In 2018, the First Circuit in Mission Product Holdings, Inc. v. Tempnology, LLC, 879 F.3d 389 (1st Cir. 2018) (the Tempnology Decision) decided that trademark licensees lost their rights under a trademark license when the chapter 11 debtor-licensor rejected the trademark license between the parties. This decision by the First Circuit conflicted with another circuit court decision from the Seventh Circuit, leading the U.S. Supreme Court to resolve the conflict amongst the circuits regarding the rights of a licensee in a trademark that is rejected by a debtor-licensor in a bankruptcy case.

We have reviewed the Tempnology Decision and the legal memoranda submitted to the Supreme Court by Tempnology, the debtor-licensor and Mission Product Holdings, Inc., the non-debtor licensee. We have also listened to the oral argument of the Supreme Court’s hearing on February 20, 2019 to ascertain the Justices’ views and assess the most likely outcome. A brief summary of the Tempnology Decision, the arguments of the parties and the summary of the oral argument before the Supreme Court follow.

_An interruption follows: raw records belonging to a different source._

(** [frontmatter] is given by its [Object.entries]; [None] is an absent
    argument. *)
Definition buildFrontmatter (frontmatter : option (list (string * fmvalue)))
  : string :=
  match frontmatter with
  | None | Some [] => ""
  | Some entries =>
      join (["---"] ++ map build_line entries ++ ["---"; ""]) LF
  end.

Definition normalizeFilename (filename : string) : string :=
  if negb (endsWith filename ".md") then filename +:+ ".md" else filename.

(** [Buffer.byteLength(s)]: a unit below 128 takes one byte in UTF-8, any
    other 8-bit unit takes two. *)
Fixpoint byteLength (s : string) : nat :=
  match s with
  | "" => 0
  | String c s' => (if (nat_of_ascii c <? 128)%nat then 1 else 2) + byteLength s'
  end.

Record SearchSnippet := mkSnippet {
  lineNumber : nat;
  snippet_text : string
}.

Record SearchHit := mkHit {
  hit_filename : string;
  hit_path : string;
  matchCount : nat;
  snippets : option (list SearchSnippet)
}.

(** The [i] flag compares letters regardless of case. *)
Definition same_char (ignoreCase : bool) (a b : ascii) : bool :=
  if ignoreCase then bool_decide (upper_char a = upper_char b)
  else bool_decide (a = b).

(** Does the escaped pattern, i.e. the literal text [q], match at the
    start of [s]? *)
Fixpoint matches_here (ignoreCase : bool) (q s : string) : bool :=
  match q with
  | "" => true
  | String a q' =>
      match s with
      | "" => false
      | String b s' => same_char ignoreCase a b && matches_here ignoreCase q' s'
      end
  end.

(** [content.match(searchRegex).length] for the global regex of the
    literal [q], zero standing for [null]: the matches are taken from left
    to right without overlap; [skip] units of the last match are still to
    be passed. *)
Fixpoint count_matches (ignoreCase : bool) (q s : string) (skip : nat) : nat :=
  match skip with
  | S k => match s with
           | "" => 0
           | String _ s' => count_matches ignoreCase q s' k
           end
  | 0 =>
      if matches_here ignoreCase q s then
        S (match s with
           | "" => 0
           | String _ s' => count_matches ignoreCase q s' (String.length q - 1)
           end)
      else match s with
           | "" => 0
           | String _ s' => count_matches ignoreCase q s' 0
           end
  end.

(** The index of the first match in [s], counted from [i]. *)
Fixpoint first_match (ignoreCase : bool) (q s : string) (i : nat) : option nat :=
  if matches_here ignoreCase q s then Some i
  else match s with
       | "" => None
       | String _ s' => first_match ignoreCase q s' (S i)
       end.

(** [searchRegex.test(line)] for a global regex: the search starts at
    [lastIndex], which is left after the match, or at zero when there is
    none. *)
Definition regex_test (ignoreCase : bool) (q line : string) (lastIndex : nat)
  : bool * nat :=
  if (String.length line <? lastIndex)%nat then (false, 0)
  else match first_match ignoreCase q (drop lastIndex line) lastIndex with
       | Some i => (true, i + String.length q)
       | None => (false, 0)
       end.

(** [.map((line, index) => ({ line, index })).filter(({ line }) =>
    searchRegex.test(line))], with the [lastIndex] of the regex carried
    from one line to the next. *)
Fixpoint matching_lines (ignoreCase : bool) (q : string)
    (lines : list string) (index lastIndex : nat) : list (string * nat) :=
  match lines with
  | [] => []
  | line :: rest =>
      let '(found, lastIndex') := regex_test ignoreCase q line lastIndex in
      let tail := matching_lines ignoreCase q rest (S index) lastIndex' in
      if found then (line, index) :: tail else tail
  end.

Section Handlers.
Context `{Env}.

Definition getFilePath (filename : string) : string :=
  let normalized := normalizeFilename filename in
  let cleanName := if startsWith normalized "/"
                   then slice_from normalized 1 else normalized in
  path_join VAULT_PATH cleanName.

(** The [fs.promises] calls, on the file system of the world. *)
Definition lift_fs {A} (syscall : string) (r : Fs.result A) : M World A :=
  match r with
  | inl e => throw (Fs.error_of e syscall)
  | inr a => ret a
  end.

Definition fs_access (p : string) : M World unit :=
  w <- get ;; lift_fs "access" (Fs.access (resolve p) (fs w)).
Definition fs_mkdir_recursive (p : string) : M World unit :=
  w <- get ;;
  root <- lift_fs "mkdir" (Fs.mkdir_p (resolve p) (fs w)) ;;
  put (set_fs root w).
Definition fs_readFile (p : string) : M World string :=
  w <- get ;; lift_fs "open" (Fs.readFile (resolve p) (fs w)).
Definition fs_writeFile (p data : string) : M World unit :=
  w <- get ;;
  root <- lift_fs "open" (Fs.writeFile (resolve p) data (fs w)) ;;
  put (set_fs root w).
Definition fs_unlink (p : string) : M World unit :=
  w <- get ;;
  root <- lift_fs "unlink" (Fs.unlink (resolve p) (fs w)) ;;
  put (set_fs root w).

Definition ensureDir (filePath : string) : M World unit :=
  let dir := path_dirname filePath in
  try_catch (fs_access dir) (fun _ => fs_mkdir_recursive dir).

Record ReadNoteArgs := mkReadNoteArgs {
  rn_filename : string;
  rn_parse_frontmatter : option bool
}.

(** [frontmatter] is [None] when the property is not set, [Some None] when
    it is [null]. *)
Record ReadNoteResult := mkReadNoteResult {
  rr_success : bool;
  rr_filename : string;
  rr_path : string;
  rr_frontmatter : option (option fmobject);
  rr_content : string
}.

Definition read_note (args : ReadNoteArgs) : M World ReadNoteResult :=
  let filename := rn_filename args in
  let parse_frontmatter := default true (rn_parse_frontmatter args) in
  let filePath := getFilePath filename in
  try_catch
    (content <- fs_readFile filePath ;;
     if parse_frontmatter then
       let parsed := parseFrontmatter content in
       ret (mkReadNoteResult true filename filePath
              (Some (frontmatter parsed)) (body parsed))
     else
       ret (mkReadNoteResult true filename filePath None content))
    (fun error =>
       if bool_decide (code error = Some ENOENT)
       then throw (Error ("Note not found: " +:+ filename))
       else throw error).

Record WriteNoteArgs := mkWriteNoteArgs {
  wn_filename : string;
  wn_content : string;
  wn_frontmatter : option (list (string * fmvalue));
  wn_create_dirs : option bool
}.

Record WriteNoteResult := mkWriteNoteResult {
  wr_success : bool;
  wr_filename : string;
  wr_path : string;
  wr_size : nat
}.

Definition write_note (args : WriteNoteArgs) : M World WriteNoteResult :=
  let filename := wn_filename args in
  let content := wn_content args in
  let create_dirs := default true (wn_create_dirs args) in
  let filePath := getFilePath filename in
  (if create_dirs then ensureDir filePath else ret tt) ;;;
  let fullContent :=
    match wn_frontmatter args with
    | Some entries => buildFrontmatter (Some entries) +:+ LF +:+ content
    | None => content
    end in
  fs_writeFile filePath fullContent ;;;
  ret (mkWriteNoteResult true filename filePath (byteLength fullContent)).

Record CreateNoteArgs := mkCreateNoteArgs {
  cn_filename : string;
  cn_title : option string;
  cn_content : string;
  cn_tags : option (list string);
  cn_template : option string
}.

(** [if (title)] and [title || alternative]: an absent and an empty title
    are both falsy. *)
Definition truthy (title : option string) : option string :=
  match title with
  | Some "" | None => None
  | Some t => Some t
  end.

Definition create_note (args : CreateNoteArgs) : M World WriteNoteResult :=
  let filename := cn_filename args in
  let title := truthy (cn_title args) in
  let content := cn_content args in
  let tags := default [] (cn_tags args) in
  let template := default "default" (cn_template args) in
  now <- new_Date ;;
  let timestamp := toISOString now in
  let frontmatter :=
    [("created", FmString timestamp); ("tags", FmArray tags)]
    ++ match title with Some t => [("title", FmString t)] | None => [] end in
  let '(frontmatter, fullContent) :=
    if bool_decide (template = "journal") then
      (frontmatter ++ [("type", FmString "journal")],
       "# " +:+ default (toLocaleDateString now) title +:+ LF +:+ LF +:+ content)
    else if bool_decide (template = "meeting") then
      (frontmatter ++ [("type", FmString "meeting")],
       "# " +:+ default "Meeting" title +:+ LF +:+ LF +:+
       "**Date:** " +:+ toLocaleString now +:+ LF +:+ LF +:+ content)
    else if bool_decide (template = "log") then
      (frontmatter ++ [("type", FmString "log")],
       "# " +:+ default "Log Entry" title +:+ LF +:+ LF +:+
       "**Timestamp:** " +:+ timestamp +:+ LF +:+ LF +:+ content)
    else
      (frontmatter,
       match title with
       | Some t => "# " +:+ t +:+ LF +:+ LF +:+ content
       | None => content
       end) in
  write_note (mkWriteNoteArgs filename fullContent (Some frontmatter) (Some true)).

Record DeleteNoteArgs := mkDeleteNoteArgs { dn_filename : string }.

Record DeleteNoteResult := mkDeleteNoteResult {
  dr_success : bool;
  dr_filename : string;
  dr_deleted : bool;
  dr_message : option string
}.

Definition delete_note (args : DeleteNoteArgs) : M World DeleteNoteResult :=
  let filename := dn_filename args in
  let filePath := getFilePath filename in
  try_catch
    (fs_unlink filePath ;;;
     ret (mkDeleteNoteResult true filename true None))
    (fun error =>
       if bool_decide (code error = Some ENOENT)
       then ret (mkDeleteNoteResult true filename false
                   (Some "File does not exist"))
       else throw error).

Record SearchNotesArgs := mkSearchNotesArgs {
  sn_query : string;
  sn_case_sensitive : option bool;
  sn_include_content : option bool;
  sn_limit : option nat
}.

Record SearchNotesResult := mkSearchNotesResult {
  sr_success : bool;
  sr_query : string;
  sr_results : list SearchHit;
  sr_count : nat
}.

(** The snippets of a matching file: at most five matching lines, each
    trimmed and cut to 200 characters. *)
Definition make_snippets (ignoreCase : bool) (query content : string)
  : list SearchSnippet :=
  let lines := split content "010"%char in
  let matchingLines := firstn 5 (matching_lines ignoreCase query lines 0 0) in
  map (fun '(line, index) => mkSnippet (index + 1) (substring (trim line) 0 200))
      matchingLines.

Background of Tempnology Decision

The debtor, Tempnology, LLC produced clothing that remained cool during exercise and marketed these products using the COOLCORE and DR COOL trademarks. In November 2012, Tempnology entered into a co-marketing and distribution agreement with Mission Product Holdings, Inc. in which it granted, among other things, a non-exclusive license to use Tempnology’s trademarks on products that Mission sold to its customers. Further, the agreement provided Mission an exclusive license to sell certain of Tempnology’s products bearing its trademarks in the United States.

In July 2014, disputes arose and Mission terminated the agreement “without cause,” which triggered a two year “wind down” period in which Mission was permitted to retain its distribution and trademark rights. Tempnology, in turn, terminated the agreement “with cause” and claimed that Mission’s hiring of Tempnology’s former CEO constituted “cause” for termination. An arbitration took place in which the arbitrator, in June 2015, found that Tempnology’s purported termination for “cause” was unwarranted, meaning that Mission could retain its distribution and trademark rights until July 1, 2016.

After the arbitrator’s ruling, Tempnology filed a Chapter 11 bankruptcy petition in the Bankruptcy Court for the District of New Hampshire. Immediately thereafter, Tempnology filed a motion to reject the agreement pursuant to section 365(a) of the Bankruptcy Code, which provides, in relevant part, that a trustee (or a debtor in possession in a Chapter 11 case) may reject executory contracts in which a debtor is a party. There was no dispute that the agreement was an executory contract which was capable of being rejected by the debtor.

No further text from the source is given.